Wiskott-Aldrich Syndrome: a description of the disease

Wiskott-Aldrich syndrome refers to hereditary ailments that only boys suffer from. It appears already in early childhood and, as a rule, leads to death in five to ten years.

This disease was first described in 1937 by the German pediatrician Viscott. He observed it from three siblings, who suffered from persistent bloody diarrhea, eczema and constant ear inflammation, although the four sisters were absolutely healthy. Already in 1954, an American pediatrician named Aldrich established that the disease is inherited as an X-linked recessive trait.

The disease is transmitted to boys, and the carriers of the mutating chromosome are women. The geographical factor is not affected by the prevalence of the problem.

Symptoms and course of the disease

Wiskott-Aldrich syndrome is associated with a decreased number of platelets. In the first years of life, the patient exhibits the following symptoms: poor blood clotting, uninterrupted eczema, bloody diarrhea. Subsequently, a primary immunodeficiency state is observed. Due to a lack of T and B lymphocytes, a person is susceptible to all sorts of viral and bacterial diseases. Immunodeficiency conditions in children provoke permanent inflammation of the middle ear, pneumonia, sinusitis, dropsy and many other serious diseases. In patients with this disease, the risk of oncology is much higher. It should be noted that adults are more likely to develop malignant neoplasms.

In patients with Viscota-Aldrich syndrome, very often only hemorrhagic syndrome is observed , which leads to incorrect diagnosis.
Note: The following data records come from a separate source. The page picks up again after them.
Lemma frozen_relax_link best st link w st' w' n :
  Inv start goal st → n ∈ closed st →
  relax_link this start best st link w = (Return st', w') →
  frozen n st st'.
Proof.
  intros HI Hn [(Hc & -> & ->)|[(Hc & Hu & -> & ->)|(Hc & Hu & h & Hh & ->)]]%relax_link_Return.
  - by apply frozen_refl.
  - split_and!; simpl; [done | | done..].
    intros [Heq|Ho]%elem_of_set_add; [by subst|].
    by apply (inv_disjoint _ _ _ HI) in Ho.
  - assert (to link ≠ n) by (by intros <-).
    split_and!; simpl; [done | | by rewrite lookup_insert_ne..].
    intros [Heq|Ho]%elem_of_set_add; [by subst|].
    by apply (inv_disjoint _ _ _ HI) in Ho.
Qed.

Lemma frozen_step c c' n :
  InvAt start goal c → step this start goal c c' →
  n ∈ closed c.1.2 → frozen n c.1.2 c'.1.2.
Proof.
  intros [HI Hpt] Hstep Hn. destruct Hstep; simpl in *.
  - by apply frozen_refl.
  - by eapply frozen_relax_link.
  - split_and!; simpl; [set_solver | | done..].
    intros [Ho _]%elem_of_set_delete.
    by apply (inv_disjoint _ _ _ HI) in Ho.
Qed.

Lemma frozen_steps c c' n :
  InvAt start goal c → rtc (step this start goal) c c' →
  n ∈ closed c.1.2 → frozen n c.1.2 c'.1.2.
Proof.
  intros HI Hs Hn. induction Hs as [c|c1 c2 c3 H12 H23 IH].
  - apply frozen_refl; [apply HI | done].
  - pose proof (frozen_step _ _ _ HI H12 Hn) as Hf.
    eapply frozen_trans; [exact Hf|].
    apply IH; [by eapply InvAt_step | apply Hf].
Qed.

End ClosedFinal.

(** C2: from any point of any execution on, a node that is in [closed]
    stays in [closed], is never in [open] again, and keeps its
    [linkCosts], [totalCosts] and [cameFrom] entries, whatever links the
    later expansions yield. *)
Theorem closed_nodes_are_final {W Err : Type} (this : AStar W Err)
    (start goal : Node) (w0 : W) (c c' : point * State * W) (n : Node) :
  reachable this start goal w0 c →
  rtc (step this start goal) c c' →
  n ∈ closed c.1.2 →
  n ∈ closed c'.1.2 ∧ (n ∉ open c'.1.2)
  ∧ linkCosts c'.1.2 !! n = linkCosts c.1.2 !! n
  ∧ totalCosts c'.1.2 !! n = totalCosts c.1.2 !! n
  ∧ cameFrom c'.1.2 !! n = cameFrom c.1.2 !! n.
Proof.
  intros Hr Hs Hn. eapply frozen_steps; [|done..].
  by eapply InvAt_reachable.
Qed.

(** ** Termination of the search loop *)

Section Pending.

Context {W Err : Type}.
Variable this : AStar W Err.
Variables start goal : Node.
Variable R : Node → Link → Prop.
Hypothesis Hspec : expander_spec R this.

Lemma pending_step c c' :
  pending R c → step this start goal c c' → pending R c'.
Proof.
  intros Hp Hstep. destruct Hstep; unfold pending in *; simpl in *.
  - by eapply Hspec.
  - by apply Forall_cons in Hp as [_ ?].
  - done.
Qed.

Lemma pending_steps c c' :
  pending R c → rtc (step this start goal) c c' → pending R c'.
Proof. intros Hp Hs. induction Hs; [done|]. eauto using pending_step. Qed.

End Pending.


Section Termination.

Context {W Err : Type}.
Variable this : AStar W Err.
Variables start goal : Node.
Variable U : list Node.
Hypothesis Hfinite : expander_spec (λ _ l, to l ∈ U) this.

Lemma reached_relax_link best st link w st' w' :
  to link ∈ U →
  reached st ⊆ universe start U →
  relax_link this start best st link w = (Return st', w') →
  reached st' ⊆ universe start U.
Proof.
  unfold reached.
  intros HU Hs [(Hc & -> & ->)|[(Hc & Hu & -> & ->)|(Hc & Hu & h & Hh & ->)]]%relax_link_Return;
    simpl; [done..|].
  rewrite dom_insert_L. unfold universe in *. set_solver.
Qed.

Lemma reached_step c c' :
  pending (λ _ l, to l ∈ U) c →
  reached c.1.2 ⊆ universe start U → step this start goal c c' →
  reached c'.1.2 ⊆ universe start U.
Proof.
  intros Hp Hs Hstep. destruct Hstep; unfold pending in *; simpl in *.
  - done.
  - apply Forall_cons in Hp as [? _]. by eapply reached_relax_link.
  - done.
Qed.

Lemma reached_steps c c' :
  pending (λ _ l, to l ∈ U) c →
  reached c.1.2 ⊆ universe start U → rtc (step this start goal) c c' →
  reached c'.1.2 ⊆ universe start U.
Proof.
  intros Hp Hs Hsteps. induction Hsteps as [|c1 c2 c3 H12 H23 IH]; [done|].
  apply IH.
  - by eapply pending_step.
  - by eapply reached_step.
Qed.

Lemma reached_init : reached (init start) ⊆ universe start U.
Proof.
  unfold reached, universe. simpl. rewrite dom_insert_L. set_solver.
Qed.






End Termination.

(** ** Chains of [cameFrom] entries *)

Lemma chain_mono cf (F G : Node → Prop) n e p :
  (∀ m, F m → G m) → chain cf F n e p → chain cf G n e p.
Proof.
  intros HFG Hc. induction Hc as [n Hn|n e l p Hn HF Hc IH].
  - by apply chain_null.
  - apply chain_link; auto.
Qed.

Lemma chain_insert cf (F : Node → Prop) n e p v x :
  chain cf F n e p → n ≠ v → ¬ F v → chain (<[v := x]> cf) F n e p.
Proof.
  intros Hc Hn Hv. induction Hc as [n Hn'|n e l p Hn' HF Hc IH].
  - apply chain_null. by rewrite lookup_insert_ne.
  - apply chain_link; [by rewrite lookup_insert_ne | done |].
    apply IH. intros Heq. by rewrite Heq in HF.
Qed.

(** The loop at lines 153-155 follows the chain and returns its links. *)
Lemma trace_back_chain {Err : Type} cf F n e p :
  chain cf F n e p →
  ∀ fuel acc, (length p < fuel)%nat →
    trace_back (Err:=Err) fuel cf (cf !! n) acc = Return (p ++ acc).
Proof.
  intros Hc. induction Hc as [n Hn|n e l p Hn HF Hc IH]; intros fuel acc Hf.
  - destruct fuel as [|fuel]; [simpl in Hf; lia|]. simpl. by rewrite Hn.
  - destruct fuel as [|fuel]; [simpl in Hf; lia|]. simpl. rewrite Hn.
    rewrite length_app in Hf. simpl in Hf.
    rewrite IH by lia. by rewrite <- app_assoc.
Qed.

Lemma trace_back_chain_nil {Err : Type} cf F n e p fuel :
  chain cf F n e p → (length p < fuel)%nat →
  trace_back (Err:=Err) fuel cf (cf !! n) [] = Return p.
Proof.
  intros Hc Hf. rewrite (trace_back_chain cf F n e p Hc) by done.
  by rewrite app_nil_r.
Qed.

Lemma trace_back_mono {Err : Type} cf fuel fuel' prev acc (p : list Link) :
  trace_back (Err:=Err) fuel cf prev acc = Return p → (fuel ≤ fuel')%nat →
  trace_back (Err:=Err) fuel' cf prev acc = Return p.
Proof.
  revert fuel' prev acc. induction fuel as [|fuel IH]; intros fuel' prev acc; [done|].
  intros H Hle. destruct fuel' as [|fuel']; [lia|]. simpl in *.
  destruct prev as [[l|]|]; [|done..]. apply IH; [done | lia].
Qed.

Section Chains.

Context {W Err : Type}.
Variable this : AStar W Err.
Variables start goal : Node.
Variable P : Link → Prop.

Lemma ChainInv_init (w : W) : ChainInv P start (AtLoopHead, init start, w).
Proof.
  split; simpl.
  - by rewrite lookup_insert_eq.
  - by rewrite lookup_insert_eq.
  - intros n. destruct (decide (n = start)) as [->|Hn]; [done|].
    by rewrite lookup_insert_ne, lookup_empty.
  - right. by rewrite set_add_nil.
  - intros n l. destruct (decide (n = start)) as [->|Hn].
    + by rewrite lookup_insert_eq.
    + by rewrite lookup_insert_ne, lookup_empty.
  - intros n. destruct (decide (n = start)) as [->|Hn].
    + intros _. exists []. apply chain_null. by rewrite lookup_insert_eq.
    + rewrite lookup_insert_ne, lookup_empty by done. by intros [? ?].
Qed.

(** An honest self-link never relaxes the node being expanded. *)
Lemma needs_update_not_best st best link :
  Inv start goal st → best ∈ open st → honest_link best link →
  needs_update st link (new_link_cost best st link) = true →
  to link ≠ best.
Proof.
  intros HI Hb [Hfrom Hself] Hu Heq.
  destruct (new_link_cost_Num start goal best st link HI Hb) as (c & Hc & Hn).
  unfold needs_update in Hu. rewrite Hn, Heq, Hc in Hu.
  rewrite bool_decide_eq_true_2 in Hu by eauto. simpl in Hu.
  unfold js_gt, js_lt in Hu. simpl in Hu.
  apply bool_decide_eq_true in Hu. specialize (Hself Heq). lia.
Qed.

Lemma ChainInv_step c c' :
  InvAt start goal c → pending (honest_P P) c → ChainInv P start c →
  step this start goal c c' → ChainInv P start c'.
Proof.
  intros [HI Hpt] Hp HC Hstep.
  destruct Hstep as [st w best links w' Hsel Hg Hl
                    |st w best link rest st' w' Hr
                    |st w best]; unfold pending in Hp; simpl in *.
  - (* best is selected: the frozen set gains best *)
    destruct HC as [H1 H2 H3 H4 H5 H6]; simpl in *.
    split; simpl; [done..| | |].
    + left. destruct H4 as [H4|[_ H4]]; unfold frozen_set in *; simpl in *.
      * set_solver.
      * apply select_best_elem in Hsel. rewrite H4 in Hsel.
        apply list_elem_of_singleton in Hsel. set_solver.
    + intros n l Hn. destruct (H5 n l Hn) as (? & ? & ? & ?).
      split_and!; [done | | done..].
      unfold frozen_set in *; simpl in *. set_solver.
    + intros n Hn. destruct (H6 n Hn) as [p Hp'].
      exists p. eapply chain_mono; [|exact Hp'].
      unfold frozen_set; simpl. set_solver.
  - (* one link is processed *)
    destruct Hpt as [Hb Hg]. apply Forall_cons in Hp as [[Hh HP] _].
    destruct HC as [H1 H2 H3 H4 H5 H6]; simpl in *.
    unfold frozen_set in *; simpl in *.
    destruct H4 as [H4|[? _]]; [|done].
    apply relax_link_Return in Hr
      as [(Hc & -> & ->)|[(Hc & Hu & -> & ->)|(Hc & Hu & h & Hh' & ->)]].
    + split; simpl; [done..| by left | done | done].
    + split; simpl; [done..| by left | done | done].
    + pose proof (needs_update_not_best st best link HI Hb Hh Hu) as Hnb.
      assert (to link ∉ ({[best]} ∪ closed st : gset Node)) as HnF by set_solver.
      assert (to link ≠ start) as Hns by (by intros Heq; rewrite Heq in HnF).
      destruct (new_link_cost_Num start goal best st link HI Hb) as (cb & Hcb & Hnew).
      split; simpl; unfold frozen_set; simpl.
      * by rewrite lookup_insert_ne.
      * by rewrite lookup_insert_ne.
      * intros n. destruct (decide (n = to link)) as [->|Hn].
        -- by rewrite lookup_insert_eq.
        -- rewrite lookup_insert_ne by done. apply H3.
      * by left.
      * intros n l. destruct (decide (n = to link)) as [->|Hn].
        -- rewrite lookup_insert_eq. intros [= <-].
           destruct Hh as [Hfrom _]. rewrite Hfrom.
           split_and!; [done | set_solver | done |].
           exists cb. rewrite lookup_insert_ne by done.
           rewrite lookup_insert_eq. by rewrite Hnew.
        -- rewrite lookup_insert_ne by done. intros Hl.
           destruct (H5 n l Hl) as (? & HF & ? & c0 & Hc0 & Hc1).
           split_and!; [done..|]. exists c0.
           assert (to link ≠ from l) by (intros Heq; by rewrite Heq in HnF).
           assert (to link ≠ n) by (by apply not_eq_sym).
           by rewrite !lookup_insert_ne.
      * intros n. destruct (decide (n = to link)) as [->|Hn].
        -- intros _.
           destruct (H6 best) as [p Hp'].
           { apply (inv_came _ _ _ HI), (inv_dom _ _ _ HI). by left. }
           exists (p ++ [link]). destruct Hh as [Hfrom _].
           apply chain_link.
           ++ by rewrite lookup_insert_eq.
           ++ rewrite Hfrom. set_solver.
           ++ rewrite Hfrom. apply chain_insert; [done | done | done].
        -- rewrite lookup_insert_ne by done. intros Hn'.
           destruct (H6 n Hn') as [p Hp'].
           exists p. by apply chain_insert.
  - (* best is closed: the frozen set is the new closed set *)
    destruct HC as [H1 H2 H3 H4 H5 H6]; simpl in *.
    unfold frozen_set in *; simpl in *.
    split; simpl; [done..| | done | done].
    destruct H4 as [H4|[? _]]; [by left | done].
Qed.

Hypothesis Hhonest : expander_spec (honest_P P) this.

Lemma ChainInv_steps c c' :
  InvAt start goal c → pending (honest_P P) c → ChainInv P start c →
  rtc (step this start goal) c c' → ChainInv P start c'.
Proof.
  intros HI Hp HC Hs. induction Hs as [|c1 c2 c3 H12 H23 IH]; [done|].
  apply IH.
  - by eapply InvAt_step.
  - by eapply pending_step.
  - by eapply ChainInv_step.
Qed.

Lemma ChainInv_reachable w0 c :
  reachable this start goal w0 c → ChainInv P start c.
Proof.
  apply ChainInv_steps.
  - split; [apply Inv_init | done].
  - done.
  - apply ChainInv_init.
Qed.

End Chains.

(** ** More iterations change nothing once the loop has ended *)

Section Fuel.

Context {W Err : Type}.
Variable this : AStar W Err.
Variables start goal : Node.






End Fuel.



Lemma honest_link_honest_P {W Err : Type} (this : AStar W Err) :
  expander_spec honest_link this →
  expander_spec (honest_P (λ _, True)) this.
Proof.
  intros H n w links w' Hl. eapply Forall_impl; [by eapply H|].
  intros l Hh. by split.
Qed.

(** ** Termination of [findPath] *)

Section Outcome.

Context {W Err : Type}.
Variable this : AStar W Err.
Variables start goal : Node.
In such cases, only after the DNA analysis, at which it is possible to identify the gene responsible for this syndrome, designate the right treatment.

Diagnostics

• A complete blood test to detect a decrease in the number of platelets.
• Study of the blood smear on the structural inferiority of platelets.
• Genetic analysis (performed to detect mutations in the gene responsible for the structure of the protein in the blood).
• Determination of the level of immunoglobulin.
• Conducting prenatal diagnosis to identify Wiskott-Aldrich syndrome in the early stages of pregnancy.
• The determination in blood of the level of the Wiskott-Aldrich protein.

Treatment

Unfortunately, modern science has not yet found a cure for this serious disease. It is known that platelets are destroyed in the spleen, therefore, in the patients who were diagnosed with the "Wiskott-Aldrich Syndrome", this organ was removed. And the patients began to feel much better. The constant transfusion of immunoglobulin and the administration of appropriate antibiotics also improves the general condition of the patient. At present, the introduction of healthy stem cells into the bone marrow is practiced. But while this method is carried out only experimentally. Also, couples who have had this syndrome in the family are advised to take all necessary tests before planning pregnancy.